L’amore ai tempi del web. Uno studio degli psicoterapeuti Cantelmi e Carpino mette in guardia dalle nuove cyberdipendenze
Cosa ne sarà delle attese, delle dichiarazioni, delle perplessità, dei litigi, delle riconciliazioni, del mistero dell'amore quando tutto ciò viene già mediato e guidato dalla nuova realtà digitale?
“E se fosse la spiritualità a portare l’uomo moderno verso una nuova ultramodernità?”
Tonino Cantelmi e Valeria Carpino sono due psicoterapeuti che di modernità ai tempi del web se ne intendono, visto che il primo insegna Cyberpsicologia all’Università Europea di Roma e la seconda è un’esperta di terapia cognitivo-interpersonale, e che, sempre insieme, avevano già approfondito queste problematiche con il volume “Tradimento on line” (2005). Il loro recente lavoro, “Amore tecnoliquido” (FrancoAngeli, 2020, 168 pagine, 23 euro) avrebbe potuto benissimo intitolarsi “l’amore al tempo del web 2020”. Cantelmi e Carpino pongono infatti da tempo la drammatica questione di cosa sarà della psiche e delle profondità umane a contatto sempre più simbiotico con l’intelligenza artificiale, e in questo caso approfondiscono un elemento basilare nella storia dell’uomo: l’amore. Cosa ne sarà delle attese, delle dichiarazioni, delle perplessità, dei litigi, delle riconciliazioni, quando tutto ciò viene già mediato e guidato dalla nuova realtà digitale? Come aveva capito papa Francesco, qui citato, “non viviamo in un’epoca di cambiamento, viviamo un cambiamento d’epoca”: il che significa che anche le dimensioni che sembravano intoccabili dalla terza rivoluzione sono rimesse in gioco, e pesantemente. Si tratta infatti di un discorso di strutture, e non più di sovrastrutture analogiche: l’amore è cambiato, eccome, solo che non abbiamo fatto in tempo ad accorgercene perché sottili mediazioni promozionali hanno nascosto la brevità del passaggio.
Intanto, notano gli autori, l’elemento della sessualità ha preso il predominio su quello della costruttività. Sono qui riportati tutti i siti che stanno mediando incontri amorosi, amicali, sessuali attraverso procedure più o meno complesse, e che però rischiano di essere un passo indietro rispetto a quella che possiamo chiamare ancora realtà primaria.

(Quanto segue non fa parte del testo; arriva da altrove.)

(* ===== verification/AssemblerSample.v ===== *)
(** * A concrete assembler

    Two decisions, the second with two batches, and the witnesses of the theorems about the assembler. *)
From S2P Require Import Prelude Types Events State Blocks Ledger StateCodec Consensus BatchMapper FabricBatch Assembler AssemblerThms Frontier.
From S2P Require Import Sample SampleBlocks SampleNode.
From Stdlib Require Import NArith Lia.
From Stdlib Require Import Init.Byte.

#[local] Existing Instance sample_fabric.
#[local] Existing Instance sample_blocks.
#[local] Existing Instance sample_states.
#[local] Existing Instance sample_bft.
#[local] Existing Instance sample_sha.

Definition sample_index : AssemblerIndex.
Proof. refine {| PopOrWait id := Ok (mkBatch id [[x61]]) |}. by intros id b [= <-]. Defined.
#[local] Existing Instance sample_index.

Definition empty_block : Block := mkBlock None None None.
Definition ok_block (o : outcome Block) : Block := match o with Ok b => b | _ => empty_block end.
Definition header_hash (b : Block) : bytes := match b_Header b with Some h => ok_bytes (BlockHeaderHash h) | None => [] end.

Definition batch_id (seq : N) : BatchID := mkBatchID 1 2 seq [x07].
Definition common0 : Block := ok_block (CreateDataCommonBlock 0 [] (batch_id 4) 1 1 2 0 0).
Definition common1 : Block := ok_block (CreateDataCommonBlock 1 (header_hash common0) (batch_id 5) 2 1 2 1 0).

Definition signed_message : bytes := ok_bytes (marshal_or_panic (mkMessageToSign (ok_bytes (marshal_or_panic (mkIdentifierHeader 1 [x01]))) [x02] [x03])).
Definition compound (n : nat) : Signature :=
  mkSignature 1 (Some (ok_bytes (marshal_or_panic (replicate (S n) one_byte)))) (Some (ok_bytes (marshal_or_panic (replicate (S n) signed_message)))).
Definition decision (num : N) (blocks : list Block) : Block :=
  let header := ok_bytes (Header_Serialize (mkHeader num [] blocks (Some node_state) 0)) in
  ok_block (CreateBlockToAppendFromDecision num (mkProposal (Some [x01]) (Some header) (Some []) 0) [compound (length blocks)] [] 0).
Definition decisions : list Block := [decision 0 []; decision 1 [common0; common1]].

Definition ordered : list AvailableBatchOrdered := match all_batches decisions with Ok all => all | _ => [] end.
Definition start : AssemblerLedger := mkAL [] 0 0 0.
(** The assembler crashed after the first batch of the second decision. *)
Definition crashed : AssemblerLedger := match processOrderedBatchAttestations 0 start (take 1 ordered) with Ok (l, _) => l | _ => start end.

Lemma ordered_two : length ordered = 2.
Proof. vm_compute. reflexivity. Qed.
Lemma crashed_one : length (al_Ledger crashed) = 1.
Proof. vm_compute. reflexivity. Qed.

(** *** The decisions are in order *)
Definition decision_number (b : Block) : option N := match extractHeaderAndSigsFromBlock (Some b) with Ok r => Some (h_Num r.1) | _ => None end.
Lemma decision_number_Ok b r : extractHeaderAndSigsFromBlock (Some b) = Ok r -> decision_number b = Some (h_Num r.1).
Proof. intros E. unfold decision_number. by rewrite E. Qed.

(** What [readable] asks of an attestation with signatures, as a computation. *)
Definition identifiedb (s : Signature) : bool :=
  match (unmarshal (slice_bytes (sig_Msg s)) : outcome MessageToSign) with
  | Ok msg => match (unmarshal (mts_IdentifierHeader msg) : outcome IdentifierHeader) with Ok _ => true | _ => false end
  | _ => false
  end.
Definition readableb (oba : AvailableBatchOrdered) : bool :=
  let oi := abo_OrderingInformation oba in
  match oi_CommonBlock oi with
  | Some cb =>
      match b_Metadata cb with
      | Some md =>
          match md !! BlockMetadataIndex_ORDERER with
          | Some raw =>
              match AssemblerBlockMetadataFromBytes (Some raw) with
              | Ok (_, _, _, num, bI, bC, _) => (num =? oi_DecisionNum oi)%N && (bI =? oi_BatchIndex oi)%N && (bC =? oi_BatchCount oi)%N
              | _ => false
              end
          | None => false
          end
      | None => false
      end
  | None => false
  end && negb (bool_decide (oi_Signatures oi = [])) && forallb identifiedb (oi_Signatures oi).

Lemma readableb_sound oba : readableb oba = true -> readable oba.
Proof.
  unfold readableb. rewrite !andb_true_iff, negb_true_iff, bool_decide_eq_false. intros [[Hb Hne] Hids].
  destruct (oi_CommonBlock _) as [cb|] eqn:Ecb; [|done]. destruct (b_Metadata cb) as [md|] eqn:Emd; [|done]. destruct (md !! _) as [raw|] eqn:Eraw; [|done].
  destruct (AssemblerBlockMetadataFromBytes _) as [[[[[[[pr sh] seq] num] bI] bC] tC]| |] eqn:Et; [|done..]. rewrite !andb_true_iff, !N.eqb_eq in Hb. destruct Hb as [[-> ->] ->]. split.
  - exists cb, md, raw, pr, sh, seq, (oi_BatchCount (abo_OrderingInformation oba)), tC. repeat (split; [done|]). done.
  - apply Forall_forall. intros s Hs. rewrite forallb_forall in Hids. specialize (Hids s (proj1 (list_elem_of_In _ _) Hs)). unfold identifiedb in Hids.
    destruct (unmarshal (slice_bytes (sig_Msg s)) : outcome MessageToSign) as [msg| |] eqn:Em; [|done..]. destruct (unmarshal (mts_IdentifierHeader msg) : outcome IdentifierHeader) as [idh| |] eqn:Ei; [|done..].
    by exists msg, idh.
Qed.

Definition handled (b : Block) : list AvailableBatchOrdered := match handleBlock (mkPosition 0 0) b with Ok abos => abos | _ => [] end.

Lemma sample_decisions_ok : decisions_ok decisions.
Proof.
  split.
  - vm_compute. discriminate.
  - intros i b r Hi E%decision_number_Ok. assert (decision_number <$> decisions = [Some 0%N; Some 1%N]) as Hn by (vm_compute; reflexivity).
    pose proof (f_equal (lookup i) Hn) as Hl. rewrite list_lookup_fmap, Hi in Hl. cbn [fmap option_fmap option_map] in Hl. rewrite E in Hl.
    destruct i as [|[|i]]; cbn in Hl; [by injection Hl..|done].
  - intros b abos Hb E. assert (forallb readableb (handled b) = true) as Hf. { unfold decisions in Hb. rewrite !elem_of_cons, elem_of_nil in Hb. destruct Hb as [->|[->|[]]]; vm_compute; reflexivity. }
    unfold handled in Hf. rewrite E in Hf. apply Forall_forall. intros x Hx. rewrite forallb_forall in Hf. apply readableb_sound, Hf. by apply list_elem_of_In.
Qed.

Lemma sample_ordered : all_batches decisions = Ok ordered.
Proof. vm_compute. reflexivity. Qed.
Lemma sample_crashed : exists ex, processOrderedBatchAttestations 0 start (take 1 ordered) = Ok (crashed, ex).
Proof. eexists. vm_compute. reflexivity. Qed.
Lemma sample_replicated : Replicate start decisions = Ok ordered.
Proof. vm_compute. reflexivity. Qed.

Lemma crashed_life : life decisions crashed.
Proof.
  destruct sample_crashed as [ex E]. eapply (life_run decisions start ordered (take 1 ordered)); [by apply life_start|apply sample_replicated|apply prefix_take|exact E].
Qed.

(** ** Witnesses *)
Lemma assembler_ledger_follows_witness : chain_ok (al_Ledger crashed) /\ Replicate crashed decisions = Ok (drop 1 ordered).
Proof.
  destruct (assembler_ledger_follows decisions crashed ordered sample_decisions_ok sample_ordered crashed_life) as (Hc & _ & _ & Hr).
  rewrite crashed_one in Hr. split; [exact Hc|exact Hr].
Defined.

(** With the second batch queued when the connection is lost, the new connection starts at the second decision. *)
Definition second : AvailableBatchOrdered := match drop 1 ordered with x :: _ => x | [] => mkABO (AvailableBatch.mk 0 0 0 []) (mkOI None [] 0 0 0) end.
Definition redelivered : list AvailableBatchOrdered := match delivered (mkPosition 0 0) decisions 1 with Ok r => r | _ => [] end.

Lemma reconnect_redelivers_witness : second ∈ redelivered /\ forall l', processOrderedBatchAttestations 0 crashed ([second] ++ redelivered) <> Ok (l', Running).
Proof.
  apply (reconnect_redelivers decisions crashed ordered (mkPosition 0 0) 0 [] [] second redelivered sample_decisions_ok sample_ordered (proj1 (life_follows _ _ _ crashed_life sample_decisions_ok sample_ordered))).
  - rewrite crashed_one. vm_compute. reflexivity.
  - vm_compute. reflexivity.
  - vm_compute. reflexivity.
Defined.

Definition crashed_batches : list AvailableBatch.t := match batches_of (al_Ledger crashed) with Ok bs => bs | _ => [] end.
Lemma batch_frontier_correct_witness : exists f, BatchFrontier_of crashed [1%N] [1; 2]%N (fun _ => false) = Ok (Some f) /\ entry f 1 2 = Some 4%N.
Proof.
  destruct (batch_frontier_correct crashed crashed_batches [1%N] [1; 2]%N (fun _ => false)) as (f & Hf & _ & Hc).
  - vm_compute. discriminate.
  - vm_compute. reflexivity.
  - apply NoDup_singleton.
  - repeat constructor; [by intros ?%list_elem_of_singleton|by intros ?%not_elem_of_nil].
  - exists f. split; [exact Hf|]. rewrite (Hc ltac:(done) 1%N 2%N); [vm_compute; reflexivity|]. repeat split; [by left|by right; left|discriminate|discriminate].
Defined.

Definition honest_answer : Block := NewFabricBatchFromRequests 1 2 4 [[x61]] (BatchedRequests.Digest [[x61]]) 0 [] [].
Definition fetched_id : BatchID := mkBatchID 1 2 4 (BatchedRequests.Digest [[x61]]).
Definition fetched : Batch := mkBatch fetched_id [[x61]].
Lemma fetched_batch_is_ordered_witness : exists b, GetBatch [(2%N, 4); (1%N, 3)] fetched_id [None; Some empty_block; Some honest_answer] = Ok b /\ bt_ID b = fetched_id.
Proof.
  destruct (fetched_batch_is_ordered [(2%N, 4); (1%N, 3)] fetched_id 3 [None; Some empty_block; Some honest_answer] eq_refl) as (Hok & _ & Hfound).
  destruct (Hfound (Some honest_answer) fetched) as [b E]; [by right; right; left|vm_compute; reflexivity|by cbn|]. exists b. split; [exact E|]. exact (proj1 (Hok b E)).
Defined.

Perfino un ingegnere elettronico, esperto di navigazioni web, qui intervistato, deve arrendersi di fronte all’evidenza: “poi vedi persone che mettono fotografie di dieci anni prima, quando le ho incontrate non riuscivo a guardarle in faccia”. Il fatto è che antiche dipendenze, come quelle dalle droghe o dall’alcool, non sono tramontate con una ipotetica liberazione dell’uomo da vincoli, superstizioni, paure: si sono convertite in dipendenze più pericolose, come mette bene in rilievo questo aggiornato e coraggioso libro. Che non va contro il cyber-universo, ma il suo uso. Non è una dipendenza legata solo alla compulsività digitale, ma ha anche una dimensione sessuale, perché “la pornografia induce mutazioni nel cervello simili a quelle causate da sostanze stupefacenti o alcool”. Una “liberazione” un po’ scarsa, quella tanto sbandierata, anzi, diciamocelo, più schiavizzante rispetto ai meno scenografici sentimenti, siano essi religiosi o affettivi. Perfino la letteratura più trasgressiva, meno sospetta di nostalgie religiose o familiari, come quella di Michel Houllebecq, ci aveva da tempo messo in guardia: in un suo romanzo, “Le particelle elementari”, sesso libero e amoralità accentuano la solitudine e costringono a dipendenze ben peggiori. E non è un caso che uno dei due protagonisti, uno scienziato, sparisca per sempre, lasciando il sospetto che se ne sia andato in un monastero tibetano, mentre il fratellastro deve disintossicarsi da una inflazione di sessualità -e di pseudo-libertà- che lo ha portato alla nausea di sé.
Hanno ragione gli autori: forse la buona vecchia spiritualità ci salverà. Come la bellezza di Dostoevskij.